IT was a scene unlike any other on Vubachikwe Gold Mine in Gwanda.
The date is 8 November 2022.
A sea of marauding thugs hiding behind a misinformed frontline comprising mine worker’s wives moving in under the cover of darkness to wreak havoc.
The real intended plan behind an illegal strike that had been organised by callous self-serving miscreants posing as saviours for workers with genuine grievances they needed ironed out with their employer.
What unfolded was destruction beyond measure and sadly devoid of any inkling of intelligence, betraying the sheer intellectual ineptitude of those who had masterminded the strike.
The village clinic was pelted and destroyed as some of the thugs even tried to tear down the fence and move in on the clinic. From shattered panes to broken solar geysers, the clinic was crippled.
The fence became the last bastion to safeguard the mine nurse who was trapped in the building with just the fence and walls between her and the savage attackers baying for her blood for the act of attending to her duties on the fateful day.
Only heavens know what would have become of her had the illegal strikers managed to breach the fortress that eventually saved her and served as a sanctuary with fortitude when the need arose.
But they were not done, the ambulance, a source of salvation for those on the threshold of bleak fate, a saviour for those at death’s door which rushes the very same attackers became the next focus for them.
Shattering the screen and pelting the combo with rocks and boulders, they rendered it incapacitated.

Behind them ironically was the walls of wives that had protected them, urging them on, some heavy with child and needing the same vehicle and clinic should their time come.
Also destroyed in the carnage was the school bus ironically used to ferry the children of ordinary workers. That the mayhem is led by minds bereft of intelligent logical thinking and reasoning is all too apparent.
Today, Vubachikwe Mine is a far cry from the noise, commotion, tear smoke, anarchy and madness of that day.
Some of the thugs that orchestrated that madness have since been dismissed, others are languishing outside the gates like hungry prey that have now had a Saul to Paul moment discovering that their actions on the day had far reaching consequences as the mine remains on care and maintenance and they are in limbo as they are on no work no pay.

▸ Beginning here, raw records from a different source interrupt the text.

(* ===== verification/NetIntent.v ===== *)
(** The intent of the network broker ([soma-netd] intent.rs, intent/codec.rs): the portable
    policy as one operator profile accepts it, and its canonical encoding. *)

From S2P Require Import Prelude Bytes Wire NetdAddr NetPolicy.
From Stdlib Require Import String.
From stdpp Require Import strings.
From stdpp Require Import options.
Local Open Scope string_scope.
Local Open Scope list_scope.
Local Open Scope Z_scope.

(** * Intents *)

Inductive EgressClass : Type := Class_Denied | Class_PublicInternet | Class_Unrestricted.

#[export] Instance EgressClass_eq_dec : EqDecision EgressClass.
Proof. solve_decision. Defined.

Definition forwards (c : EgressClass) : bool := match c with Class_Denied => false | _ => true end.

Definition class_code (c : EgressClass) : Z :=
  match c with Class_Denied => 1 | Class_PublicInternet => 2 | Class_Unrestricted => 3 end.

Definition class_from_code (code : Z) : option EgressClass :=
  if code =? 1 then Some Class_Denied else if code =? 2 then Some Class_PublicInternet
  else if code =? 3 then Some Class_Unrestricted else None.

Record NetworkIntent : Type := mkNetworkIntent {
  intent_egress : EgressClass;
  intent_resolvers : list Ipv4Addr;
  intent_publications : list PortPublication;
  intent_profile : bytes
}.

Definition intent_new (egress : EgressClass) (resolvers : list Ipv4Addr) (publications : list PortPublication) (profile : bytes) :
    Result NetworkIntent Error :=
  if (MAX_PORT_PUBLICATIONS <? length publications)%nat || (MAX_DNS_SERVERS <? length resolvers)%nat
  then Err (Error_Protocol "intent bounds") else Ok (mkNetworkIntent egress resolvers publications profile).

Fixpoint custom_resolvers (servers : list IpAddr) (profile : NetworkProfile) : Result (list Ipv4Addr) Error :=
  match servers with
  | [] => Ok []
  | server :: servers =>
      match server with
      | IpAddr_V6 _ => Err (Error_InvalidIntent ResolverFamily)
      | IpAddr_V4 address =>
          if protected_contains (profile_protected profile) server then Err (Error_InvalidIntent ResolverProtected)
          else let? rest := custom_resolvers servers profile in Ok (address :: rest)
      end
  end.

Section intent.
Context (sha256 : bytes -> bytes).

Definition admit_policy (policy : NetworkPolicy) (profile : NetworkProfile) : Result NetworkIntent Error :=
  let reject {A} reason : Result A Error := Err (Error_InvalidIntent reason) in
  if negb (selector_is_disabled (policy_profile policy)) && negb (selector_is_operator_default (policy_profile policy))
  then reject ProfileMismatch
  else if negb (proxy_is_disabled (policy_proxy policy)) then reject ProxyUnimplemented
  else
    let addresses := policy_guest_addresses policy in
    if bool_decide (is_Some (ipv4_requested_address (addresses_ipv4 addresses))) then reject StaticAddress
    else if ipv6_intent_is_enabled (addresses_ipv6 addresses) then reject Ipv6Unimplemented
    else
      let? egress :=
        match policy_egress policy with
        | Egress_Unspecified => reject EgressUnspecified
        | Egress_Denied => Ok Class_Denied
        | Egress_PublicInternet => Ok Class_PublicInternet
        | Egress_Unrestricted => Ok Class_Unrestricted
        end in
      let? resolvers :=
        match policy_dns policy with
        | Dns_Unspecified => reject DnsUnspecified
        | Dns_Denied => Ok []
        | Dns_System => Ok (profile_resolvers profile)
        | Dns_Custom servers => custom_resolvers servers profile
        end in
      if bool_decide (egress = Class_Denied) && negb (bool_decide (resolvers = [])) then reject DnsWithoutEgress
      else if existsb (fun p => match bind_address (pub_bind p) with IpAddr_V6 _ => true | _ => false end) (policy_published_ports policy)
      then reject PublicationFamily
      else intent_new egress resolvers (policy_published_ports policy) (profile_digest sha256 profile).

Definition intent_denied (profile : NetworkProfile) : NetworkIntent :=
  mkNetworkIntent Class_Denied [] [] (profile_digest sha256 profile).
End intent.

Definition dns_allowed (i : NetworkIntent) : bool := negb (bool_decide (intent_resolvers i = [])).

(** * The encoding *)

Definition PUBLICATION_SIZE : nat := 1 + 16 + 1 + 2 + 2 + 1.

Definition MAX_ENCODED_INTENT : nat := 1 + 32 + 1 + 4 * MAX_DNS_SERVERS + 1 + PUBLICATION_SIZE * MAX_PORT_PUBLICATIONS.

(** [::ffff:a.b.c.d] *)
Definition to_ipv6_mapped (a : Ipv4Addr) : Ipv6Addr := 0xffff * 2 ^ 32 + a.

Definition to_ipv4_mapped (a : Ipv6Addr) : option Ipv4Addr :=
  if Z.shiftr a 32 =? 0xffff then Some (Z.land a U32_MAX) else None.

Definition encode_bind (b : HostBind) : bytes :=
  match b with
  | HostBind_Ipv4 address => [4] ++ be_bytes 16 (to_ipv6_mapped address) ++ [0]
  | HostBind_Ipv6 address v6_only => [6] ++ be_bytes 16 address ++ [Z.b2z v6_only]
  end.

Definition protocol_code (p : TransportProtocol) : Z := match p with Tcp => 6 | Udp => 17 end.

Definition encode_publication (p : PortPublication) : bytes :=
  encode_bind (pub_bind p) ++ be_bytes 2 (default 0 (host_port_requested (pub_host_port p))) ++
  be_bytes 2 (pub_guest_port p) ++ [protocol_code (pub_protocol p)].

Definition intent_encode (i : NetworkIntent) : bytes :=
  [class_code (intent_egress i)] ++ intent_profile i ++
  [u8_saturated (length (intent_resolvers i))] ++ concat (be_bytes 4 <$> intent_resolvers i) ++
  [u8_saturated (length (intent_publications i))] ++ concat (encode_publication <$> intent_publications i).

(** [Reader]: the cursor cannot overflow, as the buffer is shorter than the address space. *)
Definition short : Error := Error_Protocol "short".

Definition bind_of (family : Z) (raw : Ipv6Addr) (v6_only : Z) : Result HostBind Error :=
  let invalid (r : Result HostBind ValidationError) := map_err (fun _ => Error_Protocol "bind") r in
  if (family =? 4) && (v6_only =? 0) then
    match to_ipv4_mapped raw with
    | None => Err (Error_Protocol "bind address")
    | Some address => invalid (bind_new (IpAddr_V4 address))
    end
  else if (family =? 6) && ((v6_only =? 0) || (v6_only =? 1)) then invalid (bind_ipv6 raw (v6_only =? 1))
  else Err (Error_Protocol "bind family").

Definition decode_bind : ST bytes Error HostBind :=
  family <-- read_u8 short ;;
  raw <-- read_uint short 16 ;;
  v6_only <-- read_u8 short ;;
  st_lift (bind_of family raw v6_only).

Definition protocol_of (code : Z) : Result TransportProtocol Error :=
  if code =? 6 then Ok Tcp else if code =? 17 then Ok Udp else Err (Error_Protocol "transport").

Definition read_protocol : ST bytes Error TransportProtocol := code <-- read_u8 short ;; st_lift (protocol_of code).

Definition decode_publication : ST bytes Error PortPublication :=
  bind <-- decode_bind ;;
  host_port <-- read_uint short 2 ;;
  guest_port <-- read_uint short 2 ;;
  protocol <-- read_protocol ;;
  st_lift (map_err (fun _ => Error_Protocol "publication") (publication_new bind (host_port_from_u16 host_port) guest_port protocol)).

Definition read_class : ST bytes Error EgressClass :=
  code <-- read_u8 short ;; st_lift (ok_or (Error_Protocol "egress") (class_from_code code)).

Definition intent_reader : ST bytes Error NetworkIntent :=
  egress <-- read_class ;;
  profile <-- read_array short 32 ;;
  resolvers <-- read_counted short (Error_Protocol "resolver count") MAX_DNS_SERVERS (read_uint short 4) ;;
  publications <-- read_counted short (Error_Protocol "publication count") MAX_PORT_PUBLICATIONS decode_publication ;;
  st_ret (mkNetworkIntent egress resolvers publications profile).

Definition intent_decode (l : bytes) : Result NetworkIntent Error :=
  let? i := read_all (Error_Protocol "trailing bytes") intent_reader l in
  intent_new (intent_egress i) (intent_resolvers i) (intent_publications i) (intent_profile i).

Definition intent_digest (sha256 : bytes -> bytes) (i : NetworkIntent) : bytes :=
  sha256 (str "soma-netd-intent-v1" ++ [0] ++ intent_encode i).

Diligent, honest men and women attend to their duties keeping the mine alive gearing for the kicking in of a workout plan that will see a resource building phase and the ultimate return to full throttle of one of Zimbabwe’s most beautiful mining stories.
“Moves are now at advanced stages to ensure that the clinic returns to full throttle,” says a hopeful Mine Manager None Kananji.

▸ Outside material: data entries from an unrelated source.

(* ===== verification/IpText.v ===== *)
(** The text of an IP address, as [Display] of the standard library writes it: four decimal
    octets, or hexadecimal groups with the first longest run of zero groups left out.  Two
    addresses never have the same text. *)

From S2P Require Import Prelude Bytes Wire NetdAddr NetPolicy NetIntent NetIntentProps.
From Stdlib Require Import String.
From stdpp Require Import strings.
From stdpp Require Import options.
Local Open Scope string_scope.
Local Open Scope list_scope.
Local Open Scope Z_scope.

(** * Text *)

(** [LowerHex] of a 16-bit group: no leading zeros. *)
Fixpoint hex_go (fuel : nat) (n : Z) (acc : bytes) : bytes :=
  match fuel with
  | O => acc
  | S fuel =>
      let acc := hex_digit (n mod 16) :: acc in
      if n / 16 =? 0 then acc else hex_go fuel (n / 16) acc
  end.

(** Four digits are enough for 16 bits. *)
Definition lower_hex (n : Z) : bytes := hex_go 4 n [].

(** The [n] low 16-bit groups, the most significant first. *)
Fixpoint groups (n : nat) (a : Z) : list Z :=
  match n with O => [] | S n => groups n (a / 2 ^ 16) ++ [a mod 2 ^ 16] end.

Definition segments (a : Ipv6Addr) : list Z := groups 8 a.

Definition octets (a : Ipv4Addr) : bytes := be_bytes 4 a.

Definition ipv4_text (a : Ipv4Addr) : bytes := join_on 46 (dec <$> octets a).

(** The first longest run of zeros: where it starts and how long it is.  [current] is the run
    the scan is in. *)
Record Span : Type := mkSpan { span_start : nat; span_len : nat }.

Fixpoint zeroes_span (i : nat) (longest current : Span) (l : list Z) : Span :=
  match l with
  | [] => longest
  | segment :: l =>
      if segment =? 0 then
        let current := mkSpan (if (span_len current =? 0)%nat then i else span_start current) (S (span_len current)) in
        let longest := if (span_len longest <? span_len current)%nat then current else longest in
        zeroes_span (S i) longest current l
      else zeroes_span (S i) longest (mkSpan 0 0) l
  end.

Definition inner_zeroes (l : list Z) : Span := zeroes_span 0 (mkSpan 0 0) (mkSpan 0 0) l.

Definition fmt_subslice (chunk : list Z) : bytes := join_on 58 (lower_hex <$> chunk).

Definition ipv6_text (a : Ipv6Addr) : bytes :=
  match to_ipv4_mapped a with
  | Some ipv4 => str "::ffff:" ++ ipv4_text ipv4
  | None =>
      let zeroes := inner_zeroes (segments a) in
      if (1 <? span_len zeroes)%nat
      then fmt_subslice (take (span_start zeroes) (segments a)) ++ str "::" ++
           fmt_subslice (drop (span_start zeroes + span_len zeroes) (segments a))
      else fmt_subslice (segments a)
  end.

Definition ip_text (a : IpAddr) : bytes := match a with IpAddr_V4 a => ipv4_text a | IpAddr_V6 a => ipv6_text a end.

Example text_loopback : ipv6_text 1 = str "::1". Proof. reflexivity. Qed.
Example text_any : ipv6_text 0 = str "::". Proof. reflexivity. Qed.
Example text_doc : ipv6_text (0x20010db8 * 2 ^ 96 + 5 * 2 ^ 64) = str "2001:db8:0:5::". Proof. reflexivity. Qed.
Example text_mapped : ipv6_text (to_ipv6_mapped (ipv4_new 192 0 2 128)) = str "::ffff:192.0.2.128". Proof. reflexivity. Qed.

(** * Numbers *)

Fixpoint hex_val (acc : Z) (l : bytes) : option Z :=
  match l with
  | [] => Some acc
  | b :: l => match to_digit 16 b with Some d => hex_val (acc * 16 + d) l | None => None end
  end.

Lemma hex_val_go fuel n acc : 0 <= n < 16 ^ Z.of_nat fuel -> hex_val 0 (hex_go fuel n acc) = hex_val n acc.
Proof.
  revert n acc. induction fuel as [ | fuel IH]; intros n acc Hn; cbn [hex_go].
  - change (16 ^ Z.of_nat 0) with 1 in Hn. by replace n with 0 by lia.
  - pose proof (Z.mod_pos_bound n 16 ltac:(lia)). pose proof (Z.div_mod n 16 ltac:(lia)) as Hdm.
    assert (forall m, hex_val m (hex_digit (n mod 16) :: acc) = hex_val (m * 16 + n mod 16) acc) as Hstep.
    { intros m. cbn [hex_val]. by rewrite to_digit_hex_digit by lia. }
    destruct (Z.eqb_spec (n / 16) 0) as [Hz | Hz].
    + rewrite Hstep. f_equal. lia.
    + rewrite IH, Hstep; [f_equal; lia | ].
      rewrite Nat2Z.inj_succ, Z.pow_succ_r in Hn by lia. split; [apply Z.div_pos; lia | apply Z.div_lt_upper_bound; lia].
Qed.

Lemma lower_hex_inj m n : is_uint 16 m -> is_uint 16 n -> lower_hex m = lower_hex n -> m = n.
Proof.
  unfold lower_hex, is_uint. intros Hm Hn Heq.
  pose proof (hex_val_go 4 m [] ltac:(change (16 ^ Z.of_nat 4) with (2 ^ 16); lia)) as Em.
  pose proof (hex_val_go 4 n [] ltac:(change (16 ^ Z.of_nat 4) with (2 ^ 16); lia)) as En. rewrite Heq, En in Em. by injection Em.
Qed.

(** Bytes of a token: neither a colon nor a dot, and at least one. *)
Definition token (t : bytes) : Prop := t <> [] /\ 58 ∉ t /\ 46 ∉ t.

Lemma hex_go_token fuel n acc : 0 <= n -> (acc = [] -> fuel <> O) -> 58 ∉ acc -> 46 ∉ acc -> token (hex_go fuel n acc).
Proof.
  revert n acc. induction fuel as [ | fuel IH]; intros n acc Hn Hne H58 H46; cbn [hex_go].
  - split; [ | done]. intros ->. by apply Hne.
  - pose proof (Z.mod_pos_bound n 16 ltac:(lia)).
    assert (forall c, c ∉ acc -> c < 48 \/ 57 < c < 97 -> c ∉ hex_digit (n mod 16) :: acc) as Hc.
    { intros c Hacc Hr. apply not_elem_of_cons. split; [ | done]. unfold hex_digit. case_match; lia. }
    assert (58 ∉ hex_digit (n mod 16) :: acc) by (apply Hc; [done | lia]).
    assert (46 ∉ hex_digit (n mod 16) :: acc) by (apply Hc; [done | lia]).
    case_match; [done | ]. apply IH; try done. apply Z.div_pos; lia.
Qed.

Lemma lower_hex_token n : 0 <= n -> token (lower_hex n).
Proof. intros. apply hex_go_token; [done | done | by apply not_elem_of_nil..]. Qed.

Lemma dec_u8_token n : is_u8 n -> token (dec n).
Proof.
  intros Hn. unfold dec, dec_nat. unfold is_uint in Hn. replace (n <? 0) with false by lia.
  destruct (dec_go_cons 19 n []) as (b & l & Hbl). pose proof (dec_go_decimal 20 n [] ltac:(lia) ltac:(constructor)) as Hd.
  unfold DECIMAL_FUEL. rewrite Forall_forall in Hd. split; [rewrite Hbl; discriminate | ].
  split; intros Hin%Hd; unfold is_decimal in Hin; lia.
Qed.

Lemma dec_inj m n : is_u8 m -> is_u8 n -> dec m = dec n -> m = n.
Proof.
  unfold is_uint. intros Hm Hn Heq. change (2 ^ 8) with 256 in *.
  pose proof (parse_int_dec 0 255 m ltac:(lia) ltac:(lia) ltac:(lia)) as Em. pose proof (parse_int_dec 0 255 n ltac:(lia) ltac:(lia) ltac:(lia)) as En.
  rewrite Heq, En in Em. symmetry. by injection Em.
Qed.

Lemma map_inj {A B} (P : A -> Prop) (f : A -> B) l l' : (forall x y, P x -> P y -> f x = f y -> x = y) -> Forall P l -> Forall P l' ->
  f <$> l = f <$> l' -> l = l'.
Proof.
  intros Hf Hl. revert l'. induction Hl as [ | x l Hx Hl IH]; intros [ | y l'] Hl'; [done.. | ].
  apply Forall_cons in Hl' as [Hy Hl']. cbn. intros [= Hxy Heq]. f_equal; [by apply Hf | by apply IH].
Qed.

Lemma length_groups n a : length (groups n a) = n.
Proof. revert a. induction n as [ | n IH]; intros a; cbn [groups]; [done | ]. rewrite length_app, IH. cbn. lia. Qed.

Lemma groups_range n a : Forall (is_uint 16) (groups n a).
Proof.
  revert a. induction n as [ | n IH]; intros a; cbn [groups]; [constructor | ]. apply Forall_app. split; [apply IH | ].
  constructor; [ | done]. apply Z.mod_pos_bound. lia.
Qed.

Lemma groups_inj n a b : is_uint (16 * Z.of_nat n) a -> is_uint (16 * Z.of_nat n) b -> groups n a = groups n b -> a = b.
Proof.
  revert a b. induction n as [ | n IH]; intros a b Ha Hb; cbn [groups]; unfold is_uint in *.
  - change (2 ^ (16 * Z.of_nat 0)) with 1 in *. lia.
  - intros [Hd Hm]%app_inj_2; [ | done]. injection Hm as Hm.
    assert (2 ^ (16 * Z.of_nat (S n)) = 2 ^ 16 * 2 ^ (16 * Z.of_nat n)) as Hp by (rewrite <- Z.pow_add_r by lia; f_equal; lia).
    rewrite Hp in *. assert (forall x, 0 <= x < 2 ^ 16 * 2 ^ (16 * Z.of_nat n) -> 0 <= x / 2 ^ 16 < 2 ^ (16 * Z.of_nat n)) as Hdiv.
    { intros x Hx. split; [apply Z.div_pos; lia | apply Z.div_lt_upper_bound; lia]. }
    specialize (IH _ _ (Hdiv a Ha) (Hdiv b Hb) Hd).
    rewrite (Z.div_mod a (2 ^ 16)), (Z.div_mod b (2 ^ 16)) by lia. by rewrite IH, Hm.
Qed.

(** * Texts *)

Lemma octets_bytes a : Forall is_u8 (octets a).
Proof. apply be_bytes_all. Qed.

Lemma dec_tokens l : Forall is_u8 l -> Forall token (dec <$> l).
Proof. intros Hl. apply Forall_fmap. eapply Forall_impl; [exact Hl | ]. intros x Hx. by apply dec_u8_token. Qed.

Lemma hex_tokens l : Forall (is_uint 16) l -> Forall token (lower_hex <$> l).
Proof. intros Hl. apply Forall_fmap. eapply Forall_impl; [exact Hl | ]. intros x Hx. apply lower_hex_token. unfold is_uint in Hx. lia. Qed.

Lemma token_sep sep l : sep = 58 \/ sep = 46 -> Forall token l -> Forall (fun t => sep ∉ t) l.
Proof. intros Hs Hl. eapply Forall_impl; [exact Hl | ]. intros t (_ & ? & ?). by destruct Hs as [-> | ->]. Qed.

Lemma ipv4_text_inj a b : is_uint 32 a -> is_uint 32 b -> ipv4_text a = ipv4_text b -> a = b.
Proof.
  intros Ha Hb Heq. apply (f_equal (split_char 46)) in Heq. unfold ipv4_text in Heq.
  assert (forall x, split_char 46 (join_on 46 (dec <$> octets x)) = dec <$> octets x) as Hs.
  { intros x. apply split_char_join; [ | apply token_sep; [auto | apply dec_tokens, octets_bytes]].
    intros Hn%(f_equal length). rewrite length_fmap in Hn. unfold octets in Hn. by rewrite length_be_bytes in Hn. }
  rewrite !Hs in Heq. apply (map_inj is_u8) in Heq; [ | apply dec_inj | apply octets_bytes..].
  unfold octets in Heq. apply (f_equal be_val) in Heq. by rewrite !be_val_bytes in Heq.
Qed.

Soft spoken and deliberate, he has steered this ship in the darkest of times and seen some of the worst challenges, all of which he has risen above.
At the forefront of mortal danger during the riots, his family had a front row seat to the anarchy, his home destroyed and the window panes destroyed. Evidence of the madness is still visible around his home nine months on.
“The people are allowed to protest but they ought to do so legally and have learnt the consequences of anarchy and vandalism. A few days after they broke the ambulance down and destroyed the clinic some who were with children came seeking services, others with chronic illnesses needed help and others who passed on needed to be ferried but because the clinic was closed, the ambulance was destroyed as was the truck we used to ferry workers in times of challenges like funerals was also destroyed, we had nothing to offer.
“Then came the reckoning that what we had destroyed was ours,” said Kananji.
Yet he believes that there has been a great shift.
“With word of the phased reopening, you sense that if ever there are to be riots on any mine in the country, Vubachikwe workers will be the last to allow that to happen on our shores. They now appreciate that any negotiations for services or conditions can be done while a mine is operational and undisturbed.”
As he walks around assessing what needs to be fixed, there is an air of authority he exudes that promises better days ahead.
“A new dispensation will certainly come with the new era that beckons. The best place to start the new social contract with our workers and worker’s committee with which we now are working well with is to make sure social amenities like provision of decent health services, clean potable water and emergency service are guaranteed for all. It is the perfect first step towards a new organisational order,” he says.
And as the sun sets on Vubachikwe Clinic, it seems to somewhat be a perfect announcement of a new start after the dark and still of the impending night.